## Work request
Everything from the line containing "Definition MockEpochCandidates_from_value (v" through the end of the data below should be copied exactly, with no other lines.

=-=-=-=-=

Section Witness.
Import Console ConcreteHex SpecConsole ConcreteAccounts Selection.Concrete Rfc8949.
#[local] Instance no_references : System bytes := {| Sys := (); inc_providers _ s := s; dec_providers _ s := Some s |}.
#[local] Definition sys1 : @Sys bytes no_references := tt.
#[local] Definition hex_text (b : bytes) : string := of_str (to_hex b).
#[local] Definition candidate1 : ParsedPermissionedCandidatesKeys := mkParsed (replicate 33 1) (replicate 32 2) (replicate 32 3)%Z.
#[local] Definition config_file1 : JValue :=
  JObject [("cardano_addresses", JObject
      [("committee_candidates_address", string_to_value "addr_test1");
       ("d_parameter_policy_id", string_to_value (hex_text (replicate 28 4%Z)));
       ("native_token", JObject
          [("asset", JObject [("asset_name", string_to_value "0x"); ("policy_id", string_to_value (hex_text (replicate 28 0%Z)))]);
           ("illiquid_supply_address", string_to_value "addr_test2")]);
       ("permissioned_candidates_policy_id", string_to_value (hex_text (replicate 28 5%Z)))]);
     ("chain_parameters", JObject [("genesis_utxo", UtxoId_to_value example_genesis)]);
     ("initial_permissioned_candidates", JArray [keys_to_value (keys_of_parsed candidate1)])].
#[local] Definition resources1 : JValue := JObject [("substrate_node_executable_path", string_to_value "./node")].
#[local] Definition world1 : EnvWorld := mkEnvWorld (mkWorld
  (<[CHAIN_CONFIG_FILE_PATH := to_string_pretty config_file1]> (<[RESOURCES_CONFIG_FILE_PATH := to_string_pretty resources1]> ∅)) [] [])
  {[ "PATH" := "/bin" ]}.
#[local] Definition config1 : CreateChainSpecConfig :=
  mkCreateChainSpecConfig example_genesis [keys_of_parsed candidate1] [candidate1] "addr_test1"
    (hex_text (replicate 28 4%Z)) (hex_text (replicate 28 5%Z)) (hex_text (replicate 28 0%Z)) "0x" "addr_test2".
#[local] Definition text_bytes (s : string) : bytes := map (fun c => Z.of_nat (Ascii.nat_of_ascii c)) (str_of s).
#[local] Definition scripts1 : MainChainScripts := mkMainChainScripts (text_bytes "addr_test1") (replicate 28 4) (replicate 28 5)%Z.
#[local] Definition tokens1 : NativeToken.MainChainScripts := NativeToken.mkMainChainScripts (replicate 28 0%Z) [] (text_bytes "addr_test2").

Lemma written_value p v m answers log env :
  config_value p (mkEnvWorld (mkWorld (<[p := to_string_pretty v]> m) answers log) env) = Some v.
Proof. unfold config_value. cbn [files env_console_files ew_console world_files]. rewrite lookup_insert_eq. apply from_json_pretty. Qed.
Lemma written_value_ne p q c m answers log env : q <> p ->
  config_value p (mkEnvWorld (mkWorld (<[q := c]> m) answers log) env) = config_value p (mkEnvWorld (mkWorld m answers log) env).
Proof. intros Hne. unfold config_value. cbn [files env_console_files ew_console world_files]. by rewrite lookup_insert_ne. Qed.
Lemma config_file1_value : config_value CHAIN_CONFIG_FILE_PATH world1 = Some config_file1.
Proof. unfold world1. apply written_value. Qed.
Lemma resources1_value : config_value RESOURCES_CONFIG_FILE_PATH world1 = Some resources1.
Proof. unfold world1. rewrite written_value_ne by done. apply written_value. Qed.
Lemma world1_configured : configured config1 world1.
Proof.
  split; unfold field_value; try (change (config_file _) with CHAIN_CONFIG_FILE_PATH; rewrite config_file1_value); vm_compute; reflexivity.
Qed.
Lemma config1_denotes : denotes config1 scripts1 tokens1.
Proof.
  split; try (vm_compute; reflexivity); repeat split; try (vm_compute; reflexivity || lia);
    repeat constructor; vm_compute; intuition congruence.
Qed.
Lemma created_chain_spec_is_accepted_witness :
  exists w' spec genesis rt0, create_chain_spec_run "" world1 = (w', Done (Ok tt)) /\
    config_value CHAIN_SPEC_PATH w' = Some spec /\ pointer_get GENESIS_CONFIG spec = Some genesis /\
    build_state (BeneficiaryId := Z) genesis [1%Z] sys1 = Done (Ok rt0) /\
    CommitteeManagement.committee (CommitteeManagement.CurrentCommittee (Runtime.committee_of rt0)) = [authority_of candidate1].
Proof.
  destruct (created_chain_spec_is_accepted (BeneficiaryId := Z) "" config1 scripts1 tokens1 "./node" [1%Z] sys1 world1)
    as (w' & spec & genesis & rt0 & Hr & Hs & Hg & Hb & _ & _ & _ & _ & Hc & _).
  - exact world1_configured.
  - exact config1_denotes.
  - reflexivity.
  - unfold field_value. change (config_file _) with RESOURCES_CONFIG_FILE_PATH. rewrite resources1_value. vm_compute. reflexivity.
  - exact node_is_there.
  - intros f Hf nm Hn. change (environment world1) with ({[ "PATH" := "/bin" ]} : Env) in Hn.
    destruct (decide (nm = "PATH")) as [->|Hne]; [|rewrite lookup_singleton_ne in Hn by done; by destruct Hn].
    intros Hl. exfalso. rewrite <- Hl in Hf. revert Hf. apply (bool_decide_unpack _). vm_compute. exact I.
  - exists w', spec, genesis, rt0. split_and!; [exact Hr | exact Hs | exact Hg | exact Hb | exact Hc].
Defined.
End Witness.
(** *** Configuration *)
Section Config.
Context `{HexCodec}.
Definition byte_string_member (name : string) (v : JValue) : option bytes :=
  m ← json_get name v; bytes_from_value ByteString.Vec m.
(** A missing or [null] member of type [Option<String>] is [None]. *)
Definition name_member (v : JValue) : option (option string) :=
  match json_get "name" v with None | Some JNull => Some None | Some s => Some <$> string_from_value s end.
(** The derived [Deserialize] of an enum: the name of a variant, or an object with its fields. *)
Definition MockRegistrationStatus_from_value (v : JValue) : option MockRegistrationStatus :=
  match v with
  | JString s => if decide (of_str s = "Active") then Some Active else None
  | JObject [(variant, fields)] =>
      effective_at ← u64_member "effective_at" fields;
      if decide (variant = "PendingActivation") then Some (PendingActivation effective_at)
      else if decide (variant = "PendingDeregistration") then Some (PendingDeregistration effective_at) else None
  | _ => None
  end.
Definition MockRegistration_from_value (v : JValue) : option MockRegistration :=
  name ← name_member v;
  sidechain_pub_key ← byte_string_member "sidechain_pub_key" v;
  mainchain_pub_key ← byte_string_member "mainchain_pub_key" v;
  mainchain_signature ← byte_string_member "mainchain_signature" v;
  sidechain_signature ← byte_string_member "sidechain_signature" v;
  input_utxo ← json_get "input_utxo" v; input_utxo ← UtxoId_from_value input_utxo;
  status ← json_get "status" v; status ← MockRegistrationStatus_from_value status;
  aura_pub_key ← byte_string_member "aura_pub_key" v;
  grandpa_pub_key ← byte_string_member "grandpa_pub_key" v;
  Some (mkMockRegistration name sidechain_pub_key mainchain_pub_key mainchain_signature sidechain_signature input_utxo status
    aura_pub_key grandpa_pub_key).
Definition MockPermissionedCandidate_from_value (v : JValue) : option MockPermissionedCandidate :=
  name ← name_member v;
  sidechain_pub_key ← byte_string_member "sidechain_pub_key" v;
  aura_pub_key ← byte_string_member "aura_pub_key" v;
  grandpa_pub_key ← byte_string_member "grandpa_pub_key" v;
  Some (mkMockPermissionedCandidate name sidechain_pub_key aura_pub_key grandpa_pub_key).
Definition MockDParam_from_value (v : JValue) : option MockDParam :=
  p ← json_get "permissioned" v; p ← uint_from_value 16 p;
  r ← json_get "registered" v; r ← uint_from_value 16 r;
  Some (mkMockDParam p r).
Definition MockEpochCandidates_from_value (v : JValue) : option MockEpochCandidates :=
  permissioned ← json_get "permissioned" v; permissioned ← list_from_value MockPermissionedCandidate_from_value permissioned;
  registrations ← json_get "registrations" v; registrations ← list_from_value MockRegistration_from_value registrations;
  nonce ← byte_string_member "nonce" v;
  d_parameter ← json_get "d_parameter" v; d_parameter ← MockDParam_from_value d_parameter;
  Some (mkMockEpochCandidates permissioned registrations nonce d_parameter).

=-=-=-=-=

## Answer to the problem
Definition MockEpochCandidates_from_value (v : JValue) : option MockEpochCandidates :=
  permissioned ← json_get "permissioned" v; permissioned ← list_from_value MockPermissionedCandidate_from_value permissioned;
  registrations ← json_get "registrations" v; registrations ← list_from_value MockRegistration_from_value registrations;
  nonce ← byte_string_member "nonce" v;
  d_parameter ← json_get "d_parameter" v; d_parameter ← MockDParam_from_value d_parameter;
  Some (mkMockEpochCandidates permissioned registrations nonce d_parameter).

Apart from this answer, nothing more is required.